WHAT IS EXPECTED:
Using the records below, filter for lines that contain the string "subst" and copy them out.

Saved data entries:
▬▬▬▬▬▬
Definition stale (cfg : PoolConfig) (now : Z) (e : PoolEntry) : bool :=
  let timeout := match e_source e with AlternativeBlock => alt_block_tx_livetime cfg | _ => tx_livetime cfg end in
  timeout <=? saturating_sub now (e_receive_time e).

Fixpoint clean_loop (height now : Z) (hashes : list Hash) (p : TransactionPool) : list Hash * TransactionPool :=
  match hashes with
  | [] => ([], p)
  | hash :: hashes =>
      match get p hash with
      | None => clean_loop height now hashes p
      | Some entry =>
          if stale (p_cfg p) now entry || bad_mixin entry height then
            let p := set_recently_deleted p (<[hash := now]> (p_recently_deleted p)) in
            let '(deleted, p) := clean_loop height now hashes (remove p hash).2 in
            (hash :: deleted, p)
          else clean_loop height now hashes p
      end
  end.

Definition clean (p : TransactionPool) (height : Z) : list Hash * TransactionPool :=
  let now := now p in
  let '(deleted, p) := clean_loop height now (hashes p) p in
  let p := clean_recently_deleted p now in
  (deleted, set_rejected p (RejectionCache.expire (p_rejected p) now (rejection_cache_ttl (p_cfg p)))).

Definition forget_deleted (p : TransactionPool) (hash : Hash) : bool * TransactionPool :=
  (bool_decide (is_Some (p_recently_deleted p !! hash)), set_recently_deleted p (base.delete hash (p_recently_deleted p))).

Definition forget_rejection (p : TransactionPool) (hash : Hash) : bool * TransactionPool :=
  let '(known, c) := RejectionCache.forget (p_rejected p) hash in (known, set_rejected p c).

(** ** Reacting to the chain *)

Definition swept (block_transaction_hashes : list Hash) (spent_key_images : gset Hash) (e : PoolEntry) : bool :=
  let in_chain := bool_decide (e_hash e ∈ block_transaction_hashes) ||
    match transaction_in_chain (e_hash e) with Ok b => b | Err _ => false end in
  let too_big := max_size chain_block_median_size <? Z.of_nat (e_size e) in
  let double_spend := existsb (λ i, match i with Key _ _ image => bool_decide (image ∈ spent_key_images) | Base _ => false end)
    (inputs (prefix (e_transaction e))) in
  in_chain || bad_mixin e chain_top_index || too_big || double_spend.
▬▬▬▬▬▬
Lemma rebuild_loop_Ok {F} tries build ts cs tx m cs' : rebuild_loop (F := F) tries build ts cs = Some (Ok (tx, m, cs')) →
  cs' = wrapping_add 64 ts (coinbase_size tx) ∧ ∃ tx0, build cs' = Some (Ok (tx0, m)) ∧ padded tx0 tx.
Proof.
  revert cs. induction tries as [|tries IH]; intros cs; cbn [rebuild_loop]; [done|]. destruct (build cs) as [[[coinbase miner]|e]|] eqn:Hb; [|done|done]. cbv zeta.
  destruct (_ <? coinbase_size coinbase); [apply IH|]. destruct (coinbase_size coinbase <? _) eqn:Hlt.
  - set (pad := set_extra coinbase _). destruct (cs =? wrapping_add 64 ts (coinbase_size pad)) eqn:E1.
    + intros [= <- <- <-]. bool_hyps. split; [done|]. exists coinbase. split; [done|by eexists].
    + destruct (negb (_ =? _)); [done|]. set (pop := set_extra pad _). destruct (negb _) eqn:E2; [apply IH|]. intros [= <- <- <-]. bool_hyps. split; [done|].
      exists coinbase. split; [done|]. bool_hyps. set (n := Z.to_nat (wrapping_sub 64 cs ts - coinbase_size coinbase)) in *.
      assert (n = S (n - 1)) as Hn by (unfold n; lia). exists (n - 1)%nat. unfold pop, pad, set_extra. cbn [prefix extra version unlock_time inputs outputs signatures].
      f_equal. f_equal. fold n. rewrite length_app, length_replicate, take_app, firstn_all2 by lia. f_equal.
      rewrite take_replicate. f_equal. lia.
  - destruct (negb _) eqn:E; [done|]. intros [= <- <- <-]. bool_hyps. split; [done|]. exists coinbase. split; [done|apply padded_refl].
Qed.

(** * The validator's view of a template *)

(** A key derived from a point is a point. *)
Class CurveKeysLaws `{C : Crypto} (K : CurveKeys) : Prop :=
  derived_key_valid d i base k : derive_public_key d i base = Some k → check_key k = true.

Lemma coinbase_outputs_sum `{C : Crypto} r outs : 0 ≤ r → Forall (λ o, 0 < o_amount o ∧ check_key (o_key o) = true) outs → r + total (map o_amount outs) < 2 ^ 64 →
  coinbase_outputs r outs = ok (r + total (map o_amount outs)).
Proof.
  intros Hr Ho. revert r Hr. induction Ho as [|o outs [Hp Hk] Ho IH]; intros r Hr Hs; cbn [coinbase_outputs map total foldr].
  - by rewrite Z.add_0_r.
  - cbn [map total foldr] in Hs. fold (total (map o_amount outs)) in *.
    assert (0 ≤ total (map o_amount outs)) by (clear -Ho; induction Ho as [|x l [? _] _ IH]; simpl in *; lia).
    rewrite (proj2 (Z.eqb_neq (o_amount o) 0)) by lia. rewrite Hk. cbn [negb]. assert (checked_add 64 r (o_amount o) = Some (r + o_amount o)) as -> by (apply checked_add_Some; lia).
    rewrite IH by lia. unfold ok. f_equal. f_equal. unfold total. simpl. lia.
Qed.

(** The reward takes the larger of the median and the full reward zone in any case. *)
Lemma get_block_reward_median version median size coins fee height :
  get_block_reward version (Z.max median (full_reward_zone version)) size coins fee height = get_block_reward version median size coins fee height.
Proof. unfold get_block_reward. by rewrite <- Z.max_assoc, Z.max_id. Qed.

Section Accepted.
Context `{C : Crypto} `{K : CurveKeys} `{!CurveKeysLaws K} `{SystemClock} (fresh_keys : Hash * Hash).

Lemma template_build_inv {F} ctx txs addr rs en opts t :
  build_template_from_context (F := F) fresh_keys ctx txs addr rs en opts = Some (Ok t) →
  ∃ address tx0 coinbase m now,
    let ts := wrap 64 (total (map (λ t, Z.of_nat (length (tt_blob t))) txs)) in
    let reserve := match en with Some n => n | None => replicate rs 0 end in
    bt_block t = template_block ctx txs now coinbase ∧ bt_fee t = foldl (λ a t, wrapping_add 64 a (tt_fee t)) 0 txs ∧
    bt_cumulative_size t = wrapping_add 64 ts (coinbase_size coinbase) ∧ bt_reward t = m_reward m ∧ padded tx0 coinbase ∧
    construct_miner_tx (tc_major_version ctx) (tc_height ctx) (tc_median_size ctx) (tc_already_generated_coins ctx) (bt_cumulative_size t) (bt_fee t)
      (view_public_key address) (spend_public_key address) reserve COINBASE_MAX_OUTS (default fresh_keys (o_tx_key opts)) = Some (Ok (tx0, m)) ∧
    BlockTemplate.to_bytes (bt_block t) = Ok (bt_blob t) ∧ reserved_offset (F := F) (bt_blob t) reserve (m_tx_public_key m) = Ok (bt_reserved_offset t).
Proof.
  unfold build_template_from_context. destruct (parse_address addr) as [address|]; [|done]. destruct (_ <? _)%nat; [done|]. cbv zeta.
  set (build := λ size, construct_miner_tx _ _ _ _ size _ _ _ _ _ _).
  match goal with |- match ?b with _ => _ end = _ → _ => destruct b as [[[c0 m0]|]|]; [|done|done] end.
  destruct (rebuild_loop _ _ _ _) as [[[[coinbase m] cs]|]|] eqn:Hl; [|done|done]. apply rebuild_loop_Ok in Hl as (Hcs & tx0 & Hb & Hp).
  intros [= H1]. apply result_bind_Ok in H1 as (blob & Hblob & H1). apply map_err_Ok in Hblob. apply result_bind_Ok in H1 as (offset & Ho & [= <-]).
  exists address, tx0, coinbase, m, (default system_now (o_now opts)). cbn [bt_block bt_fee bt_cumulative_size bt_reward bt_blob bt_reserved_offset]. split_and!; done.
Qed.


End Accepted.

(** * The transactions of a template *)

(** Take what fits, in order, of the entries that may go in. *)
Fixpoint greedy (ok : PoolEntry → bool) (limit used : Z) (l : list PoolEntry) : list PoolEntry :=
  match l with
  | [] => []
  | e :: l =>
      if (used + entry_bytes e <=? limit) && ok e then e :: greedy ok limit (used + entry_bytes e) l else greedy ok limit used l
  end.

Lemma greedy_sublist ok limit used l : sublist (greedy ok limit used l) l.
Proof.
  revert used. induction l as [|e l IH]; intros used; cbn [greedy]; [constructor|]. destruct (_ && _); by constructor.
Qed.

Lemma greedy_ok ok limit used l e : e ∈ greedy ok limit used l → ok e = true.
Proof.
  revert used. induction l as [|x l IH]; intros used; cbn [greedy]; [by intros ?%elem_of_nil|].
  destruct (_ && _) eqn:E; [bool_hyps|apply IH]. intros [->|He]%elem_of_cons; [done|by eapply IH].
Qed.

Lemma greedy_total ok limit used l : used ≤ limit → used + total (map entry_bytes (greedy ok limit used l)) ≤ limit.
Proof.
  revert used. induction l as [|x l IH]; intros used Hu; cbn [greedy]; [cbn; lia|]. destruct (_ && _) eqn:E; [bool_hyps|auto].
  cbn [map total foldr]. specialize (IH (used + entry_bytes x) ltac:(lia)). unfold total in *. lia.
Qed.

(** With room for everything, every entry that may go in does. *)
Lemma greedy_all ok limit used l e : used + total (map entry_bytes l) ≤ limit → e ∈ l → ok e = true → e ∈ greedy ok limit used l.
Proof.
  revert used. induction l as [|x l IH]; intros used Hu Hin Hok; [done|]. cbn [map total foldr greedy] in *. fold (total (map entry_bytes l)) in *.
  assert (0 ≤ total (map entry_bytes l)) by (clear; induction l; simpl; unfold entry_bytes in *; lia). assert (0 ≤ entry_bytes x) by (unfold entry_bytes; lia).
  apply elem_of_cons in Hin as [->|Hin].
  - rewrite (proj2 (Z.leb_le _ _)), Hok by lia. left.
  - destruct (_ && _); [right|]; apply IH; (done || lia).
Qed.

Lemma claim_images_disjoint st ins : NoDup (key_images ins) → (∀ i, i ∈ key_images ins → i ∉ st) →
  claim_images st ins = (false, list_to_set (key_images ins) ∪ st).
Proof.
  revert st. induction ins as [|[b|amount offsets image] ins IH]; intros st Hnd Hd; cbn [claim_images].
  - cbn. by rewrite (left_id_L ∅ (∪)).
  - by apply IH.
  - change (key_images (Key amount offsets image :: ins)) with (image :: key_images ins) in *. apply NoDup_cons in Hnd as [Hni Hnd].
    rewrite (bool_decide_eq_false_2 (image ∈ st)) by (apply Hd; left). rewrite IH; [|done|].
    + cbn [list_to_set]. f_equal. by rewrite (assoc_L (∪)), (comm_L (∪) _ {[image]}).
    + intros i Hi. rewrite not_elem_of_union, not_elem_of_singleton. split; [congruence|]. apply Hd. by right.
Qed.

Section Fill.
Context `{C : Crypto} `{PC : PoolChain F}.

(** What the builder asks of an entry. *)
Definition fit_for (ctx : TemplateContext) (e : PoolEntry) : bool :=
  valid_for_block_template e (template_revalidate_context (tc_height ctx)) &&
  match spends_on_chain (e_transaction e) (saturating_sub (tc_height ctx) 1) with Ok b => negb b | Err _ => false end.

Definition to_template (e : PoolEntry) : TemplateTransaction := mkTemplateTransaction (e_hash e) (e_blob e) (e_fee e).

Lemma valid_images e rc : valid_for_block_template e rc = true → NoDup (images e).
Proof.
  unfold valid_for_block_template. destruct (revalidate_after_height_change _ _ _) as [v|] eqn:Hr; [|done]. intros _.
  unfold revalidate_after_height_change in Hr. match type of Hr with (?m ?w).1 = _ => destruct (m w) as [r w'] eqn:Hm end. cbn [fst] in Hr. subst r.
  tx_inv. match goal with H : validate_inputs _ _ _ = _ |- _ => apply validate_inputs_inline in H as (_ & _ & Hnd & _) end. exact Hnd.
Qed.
▬▬▬▬▬▬
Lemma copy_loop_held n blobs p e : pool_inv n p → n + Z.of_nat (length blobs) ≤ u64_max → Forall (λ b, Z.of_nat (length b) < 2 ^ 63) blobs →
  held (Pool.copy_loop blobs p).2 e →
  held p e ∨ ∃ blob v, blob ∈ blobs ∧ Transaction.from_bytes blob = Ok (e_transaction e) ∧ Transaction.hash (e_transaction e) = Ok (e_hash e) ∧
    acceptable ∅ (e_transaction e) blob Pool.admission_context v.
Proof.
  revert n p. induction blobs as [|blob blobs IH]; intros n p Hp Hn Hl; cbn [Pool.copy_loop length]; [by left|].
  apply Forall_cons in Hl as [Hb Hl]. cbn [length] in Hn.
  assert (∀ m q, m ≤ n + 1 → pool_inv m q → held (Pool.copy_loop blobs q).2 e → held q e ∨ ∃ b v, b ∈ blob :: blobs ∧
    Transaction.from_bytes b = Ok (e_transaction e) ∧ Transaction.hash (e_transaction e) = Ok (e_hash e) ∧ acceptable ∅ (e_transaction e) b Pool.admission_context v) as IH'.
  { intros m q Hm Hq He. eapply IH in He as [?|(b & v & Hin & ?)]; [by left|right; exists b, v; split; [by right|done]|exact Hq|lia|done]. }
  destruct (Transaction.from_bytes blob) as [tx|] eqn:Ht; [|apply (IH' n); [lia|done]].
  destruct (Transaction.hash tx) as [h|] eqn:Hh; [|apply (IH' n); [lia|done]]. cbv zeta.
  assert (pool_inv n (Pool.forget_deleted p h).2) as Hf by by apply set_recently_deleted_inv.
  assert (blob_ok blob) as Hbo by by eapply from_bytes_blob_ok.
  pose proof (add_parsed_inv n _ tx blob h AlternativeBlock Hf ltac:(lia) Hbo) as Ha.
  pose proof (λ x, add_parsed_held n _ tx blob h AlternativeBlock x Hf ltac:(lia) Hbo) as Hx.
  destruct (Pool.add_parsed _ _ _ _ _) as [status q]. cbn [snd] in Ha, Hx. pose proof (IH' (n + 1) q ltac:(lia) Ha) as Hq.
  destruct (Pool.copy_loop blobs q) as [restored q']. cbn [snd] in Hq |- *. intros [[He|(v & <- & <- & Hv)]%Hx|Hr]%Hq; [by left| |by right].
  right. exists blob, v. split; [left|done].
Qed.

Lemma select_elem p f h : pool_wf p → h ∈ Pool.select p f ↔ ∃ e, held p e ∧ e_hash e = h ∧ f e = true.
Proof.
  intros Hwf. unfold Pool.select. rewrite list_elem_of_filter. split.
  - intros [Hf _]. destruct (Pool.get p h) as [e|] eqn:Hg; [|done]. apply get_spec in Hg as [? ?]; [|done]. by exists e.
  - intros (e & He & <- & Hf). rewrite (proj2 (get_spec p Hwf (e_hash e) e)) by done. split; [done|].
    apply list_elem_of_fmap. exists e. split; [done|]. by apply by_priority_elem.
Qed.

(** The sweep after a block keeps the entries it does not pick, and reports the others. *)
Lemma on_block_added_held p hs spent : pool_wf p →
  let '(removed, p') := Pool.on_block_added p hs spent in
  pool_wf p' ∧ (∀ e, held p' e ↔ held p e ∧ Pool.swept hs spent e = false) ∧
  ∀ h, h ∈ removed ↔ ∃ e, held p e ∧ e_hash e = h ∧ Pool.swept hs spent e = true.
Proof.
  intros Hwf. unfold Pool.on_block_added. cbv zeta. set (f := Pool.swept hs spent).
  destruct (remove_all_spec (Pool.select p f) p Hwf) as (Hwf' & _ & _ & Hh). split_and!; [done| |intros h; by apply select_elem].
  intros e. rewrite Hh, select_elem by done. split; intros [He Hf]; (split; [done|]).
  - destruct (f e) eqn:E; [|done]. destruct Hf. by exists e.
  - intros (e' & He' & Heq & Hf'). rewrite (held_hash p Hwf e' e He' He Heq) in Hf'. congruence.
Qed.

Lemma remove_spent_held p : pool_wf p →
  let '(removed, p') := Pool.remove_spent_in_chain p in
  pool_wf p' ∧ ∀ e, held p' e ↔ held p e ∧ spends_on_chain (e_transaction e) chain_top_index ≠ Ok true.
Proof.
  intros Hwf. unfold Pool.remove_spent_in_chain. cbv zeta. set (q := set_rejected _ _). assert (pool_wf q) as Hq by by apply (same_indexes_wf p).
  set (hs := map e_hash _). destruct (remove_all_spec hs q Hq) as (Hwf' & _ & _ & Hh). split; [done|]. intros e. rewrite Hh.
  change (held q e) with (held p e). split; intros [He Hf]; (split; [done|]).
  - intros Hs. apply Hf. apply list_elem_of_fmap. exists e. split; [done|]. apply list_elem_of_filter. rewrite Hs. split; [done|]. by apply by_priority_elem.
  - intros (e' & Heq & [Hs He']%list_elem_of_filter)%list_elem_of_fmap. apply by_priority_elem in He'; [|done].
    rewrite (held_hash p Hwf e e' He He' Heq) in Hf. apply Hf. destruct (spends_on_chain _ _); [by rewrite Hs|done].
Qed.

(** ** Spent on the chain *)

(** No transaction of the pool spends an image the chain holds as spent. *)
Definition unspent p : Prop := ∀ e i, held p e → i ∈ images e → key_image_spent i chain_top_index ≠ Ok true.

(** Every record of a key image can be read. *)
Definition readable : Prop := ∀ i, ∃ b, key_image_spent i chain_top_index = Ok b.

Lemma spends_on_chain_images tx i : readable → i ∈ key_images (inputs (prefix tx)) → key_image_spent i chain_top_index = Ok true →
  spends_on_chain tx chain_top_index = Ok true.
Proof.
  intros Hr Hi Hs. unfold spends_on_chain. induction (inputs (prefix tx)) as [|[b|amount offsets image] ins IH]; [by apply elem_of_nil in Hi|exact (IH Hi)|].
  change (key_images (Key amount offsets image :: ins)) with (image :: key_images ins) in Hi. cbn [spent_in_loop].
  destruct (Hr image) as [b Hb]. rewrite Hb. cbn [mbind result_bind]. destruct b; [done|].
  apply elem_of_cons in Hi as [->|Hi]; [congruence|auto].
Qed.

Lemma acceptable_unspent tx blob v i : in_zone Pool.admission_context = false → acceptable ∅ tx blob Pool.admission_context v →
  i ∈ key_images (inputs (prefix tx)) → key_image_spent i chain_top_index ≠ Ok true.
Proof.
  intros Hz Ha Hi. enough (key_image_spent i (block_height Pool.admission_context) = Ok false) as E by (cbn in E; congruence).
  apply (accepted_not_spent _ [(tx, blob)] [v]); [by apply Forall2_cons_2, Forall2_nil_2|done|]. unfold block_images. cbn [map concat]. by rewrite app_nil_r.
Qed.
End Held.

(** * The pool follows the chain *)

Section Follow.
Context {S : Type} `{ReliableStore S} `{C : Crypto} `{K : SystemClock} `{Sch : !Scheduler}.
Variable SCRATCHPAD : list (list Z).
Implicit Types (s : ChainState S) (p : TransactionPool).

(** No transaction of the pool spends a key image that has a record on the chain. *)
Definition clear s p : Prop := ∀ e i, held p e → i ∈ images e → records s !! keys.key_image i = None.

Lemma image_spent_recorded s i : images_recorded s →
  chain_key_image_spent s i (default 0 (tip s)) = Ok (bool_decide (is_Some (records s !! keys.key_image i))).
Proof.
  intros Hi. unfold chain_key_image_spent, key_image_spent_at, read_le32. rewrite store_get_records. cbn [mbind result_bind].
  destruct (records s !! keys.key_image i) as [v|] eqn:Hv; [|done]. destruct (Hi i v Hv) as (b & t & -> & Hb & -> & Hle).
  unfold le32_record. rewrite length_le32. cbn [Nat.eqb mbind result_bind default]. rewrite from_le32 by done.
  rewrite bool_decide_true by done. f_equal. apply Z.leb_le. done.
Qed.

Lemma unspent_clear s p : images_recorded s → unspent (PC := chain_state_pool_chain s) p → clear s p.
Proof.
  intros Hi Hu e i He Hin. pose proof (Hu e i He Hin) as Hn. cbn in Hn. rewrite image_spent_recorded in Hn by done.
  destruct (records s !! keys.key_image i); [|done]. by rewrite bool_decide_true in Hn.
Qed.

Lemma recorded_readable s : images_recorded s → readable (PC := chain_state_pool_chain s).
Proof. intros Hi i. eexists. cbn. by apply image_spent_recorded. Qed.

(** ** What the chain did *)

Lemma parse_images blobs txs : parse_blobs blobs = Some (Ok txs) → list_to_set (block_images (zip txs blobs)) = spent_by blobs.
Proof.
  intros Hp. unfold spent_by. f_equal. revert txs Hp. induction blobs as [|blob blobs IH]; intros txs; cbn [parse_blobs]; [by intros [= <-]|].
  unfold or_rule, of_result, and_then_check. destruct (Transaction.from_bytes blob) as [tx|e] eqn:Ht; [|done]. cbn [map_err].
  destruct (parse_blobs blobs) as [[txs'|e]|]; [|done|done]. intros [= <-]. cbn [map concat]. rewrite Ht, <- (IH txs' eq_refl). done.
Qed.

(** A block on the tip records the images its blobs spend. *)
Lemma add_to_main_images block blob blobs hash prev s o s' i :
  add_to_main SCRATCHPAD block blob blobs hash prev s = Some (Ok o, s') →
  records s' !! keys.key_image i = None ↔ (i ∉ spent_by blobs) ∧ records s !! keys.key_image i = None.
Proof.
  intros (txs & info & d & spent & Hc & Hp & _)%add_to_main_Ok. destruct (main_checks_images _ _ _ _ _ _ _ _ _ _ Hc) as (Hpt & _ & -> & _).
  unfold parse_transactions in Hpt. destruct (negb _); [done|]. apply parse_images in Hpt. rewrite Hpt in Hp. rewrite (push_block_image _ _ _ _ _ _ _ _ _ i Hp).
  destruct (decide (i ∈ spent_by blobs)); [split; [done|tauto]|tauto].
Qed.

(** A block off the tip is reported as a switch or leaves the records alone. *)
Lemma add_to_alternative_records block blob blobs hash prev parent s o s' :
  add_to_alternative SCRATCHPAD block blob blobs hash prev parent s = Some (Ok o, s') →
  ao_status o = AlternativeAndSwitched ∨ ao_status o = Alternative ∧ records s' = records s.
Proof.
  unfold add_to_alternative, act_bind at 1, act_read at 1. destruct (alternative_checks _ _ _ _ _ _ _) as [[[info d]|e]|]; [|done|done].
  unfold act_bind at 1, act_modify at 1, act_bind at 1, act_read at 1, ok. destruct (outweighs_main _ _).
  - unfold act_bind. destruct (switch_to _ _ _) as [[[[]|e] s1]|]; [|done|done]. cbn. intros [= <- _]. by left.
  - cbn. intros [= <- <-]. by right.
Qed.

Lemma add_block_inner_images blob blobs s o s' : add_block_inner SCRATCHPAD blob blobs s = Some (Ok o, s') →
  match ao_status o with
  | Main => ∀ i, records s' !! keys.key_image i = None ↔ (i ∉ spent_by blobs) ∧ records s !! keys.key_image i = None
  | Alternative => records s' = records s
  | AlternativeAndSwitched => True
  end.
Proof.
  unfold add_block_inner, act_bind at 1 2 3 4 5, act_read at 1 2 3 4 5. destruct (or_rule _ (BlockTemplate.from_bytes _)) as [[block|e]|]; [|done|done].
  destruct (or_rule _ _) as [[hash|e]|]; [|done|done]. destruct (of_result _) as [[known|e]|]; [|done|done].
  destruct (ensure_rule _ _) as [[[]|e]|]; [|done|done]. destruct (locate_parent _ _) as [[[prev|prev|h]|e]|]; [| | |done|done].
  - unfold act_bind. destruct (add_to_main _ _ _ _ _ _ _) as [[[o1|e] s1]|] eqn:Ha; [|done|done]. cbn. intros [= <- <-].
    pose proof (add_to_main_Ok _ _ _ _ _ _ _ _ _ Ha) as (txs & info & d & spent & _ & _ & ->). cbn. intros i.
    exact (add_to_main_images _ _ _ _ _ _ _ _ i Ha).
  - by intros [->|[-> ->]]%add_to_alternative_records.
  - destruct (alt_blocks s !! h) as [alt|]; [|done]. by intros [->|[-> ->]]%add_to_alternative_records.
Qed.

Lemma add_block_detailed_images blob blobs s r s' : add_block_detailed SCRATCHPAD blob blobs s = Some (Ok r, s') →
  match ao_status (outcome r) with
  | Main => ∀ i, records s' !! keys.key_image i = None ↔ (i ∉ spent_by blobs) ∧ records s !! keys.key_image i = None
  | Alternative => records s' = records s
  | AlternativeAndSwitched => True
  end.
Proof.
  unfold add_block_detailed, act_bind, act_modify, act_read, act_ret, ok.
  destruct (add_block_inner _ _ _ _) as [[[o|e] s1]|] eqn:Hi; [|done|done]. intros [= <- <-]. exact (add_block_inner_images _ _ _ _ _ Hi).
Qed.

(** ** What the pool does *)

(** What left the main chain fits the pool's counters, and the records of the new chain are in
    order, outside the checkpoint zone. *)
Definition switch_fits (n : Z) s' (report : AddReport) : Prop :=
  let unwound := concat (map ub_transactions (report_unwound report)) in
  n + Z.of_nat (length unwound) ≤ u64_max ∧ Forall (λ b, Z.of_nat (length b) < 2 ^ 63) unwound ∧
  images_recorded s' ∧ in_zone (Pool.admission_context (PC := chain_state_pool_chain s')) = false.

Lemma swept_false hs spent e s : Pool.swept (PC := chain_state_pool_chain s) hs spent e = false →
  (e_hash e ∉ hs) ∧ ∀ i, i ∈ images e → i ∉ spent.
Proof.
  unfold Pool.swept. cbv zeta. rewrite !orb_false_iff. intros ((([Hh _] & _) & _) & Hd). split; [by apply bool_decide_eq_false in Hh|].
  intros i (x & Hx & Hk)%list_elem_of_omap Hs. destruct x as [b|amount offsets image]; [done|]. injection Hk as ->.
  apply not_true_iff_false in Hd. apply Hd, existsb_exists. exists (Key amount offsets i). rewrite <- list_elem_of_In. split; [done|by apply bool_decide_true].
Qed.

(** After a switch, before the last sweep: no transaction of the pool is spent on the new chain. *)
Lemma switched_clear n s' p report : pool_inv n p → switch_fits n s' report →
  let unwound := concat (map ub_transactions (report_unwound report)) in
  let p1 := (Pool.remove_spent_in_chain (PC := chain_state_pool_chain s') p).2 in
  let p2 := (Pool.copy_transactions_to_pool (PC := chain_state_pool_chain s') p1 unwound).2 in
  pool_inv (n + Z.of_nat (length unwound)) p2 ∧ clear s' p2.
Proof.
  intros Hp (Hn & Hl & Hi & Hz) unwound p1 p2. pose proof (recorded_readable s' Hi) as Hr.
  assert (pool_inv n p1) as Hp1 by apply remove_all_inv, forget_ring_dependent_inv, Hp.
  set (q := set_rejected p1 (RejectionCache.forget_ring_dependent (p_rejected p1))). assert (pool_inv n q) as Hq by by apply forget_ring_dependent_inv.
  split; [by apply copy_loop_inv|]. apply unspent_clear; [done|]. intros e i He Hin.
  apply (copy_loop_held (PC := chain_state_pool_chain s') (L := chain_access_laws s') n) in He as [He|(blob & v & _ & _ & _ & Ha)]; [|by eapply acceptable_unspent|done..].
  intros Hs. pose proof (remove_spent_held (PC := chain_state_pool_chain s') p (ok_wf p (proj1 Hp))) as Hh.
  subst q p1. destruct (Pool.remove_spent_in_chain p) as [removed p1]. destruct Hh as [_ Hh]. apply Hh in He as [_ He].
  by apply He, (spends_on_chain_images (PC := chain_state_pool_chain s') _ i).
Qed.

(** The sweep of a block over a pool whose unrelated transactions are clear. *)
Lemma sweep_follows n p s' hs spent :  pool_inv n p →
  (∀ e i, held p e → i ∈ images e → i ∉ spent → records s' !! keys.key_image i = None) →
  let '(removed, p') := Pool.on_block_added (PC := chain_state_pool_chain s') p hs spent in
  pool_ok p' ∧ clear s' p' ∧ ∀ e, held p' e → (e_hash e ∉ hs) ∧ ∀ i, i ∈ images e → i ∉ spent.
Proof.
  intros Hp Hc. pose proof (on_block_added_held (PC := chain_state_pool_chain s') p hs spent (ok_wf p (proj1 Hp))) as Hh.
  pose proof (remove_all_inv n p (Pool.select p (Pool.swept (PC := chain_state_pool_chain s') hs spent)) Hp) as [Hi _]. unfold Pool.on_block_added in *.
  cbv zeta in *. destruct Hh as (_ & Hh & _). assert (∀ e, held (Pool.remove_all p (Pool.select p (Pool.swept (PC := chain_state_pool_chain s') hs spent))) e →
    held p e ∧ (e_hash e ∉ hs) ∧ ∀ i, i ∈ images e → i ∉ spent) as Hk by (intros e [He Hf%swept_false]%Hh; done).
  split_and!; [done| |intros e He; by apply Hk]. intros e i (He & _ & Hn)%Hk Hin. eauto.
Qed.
▬▬▬▬▬▬
TASK RESPONSE:
  unfold revalidate_after_height_change in Hr. match type of Hr with (?m ?w).1 = _ => destruct (m w) as [r w'] eqn:Hm end. cbn [fst] in Hr. subst r.
  subst q p1. destruct (Pool.remove_spent_in_chain p) as [removed p1]. destruct Hh as [_ Hh]. apply Hh in He as [_ He].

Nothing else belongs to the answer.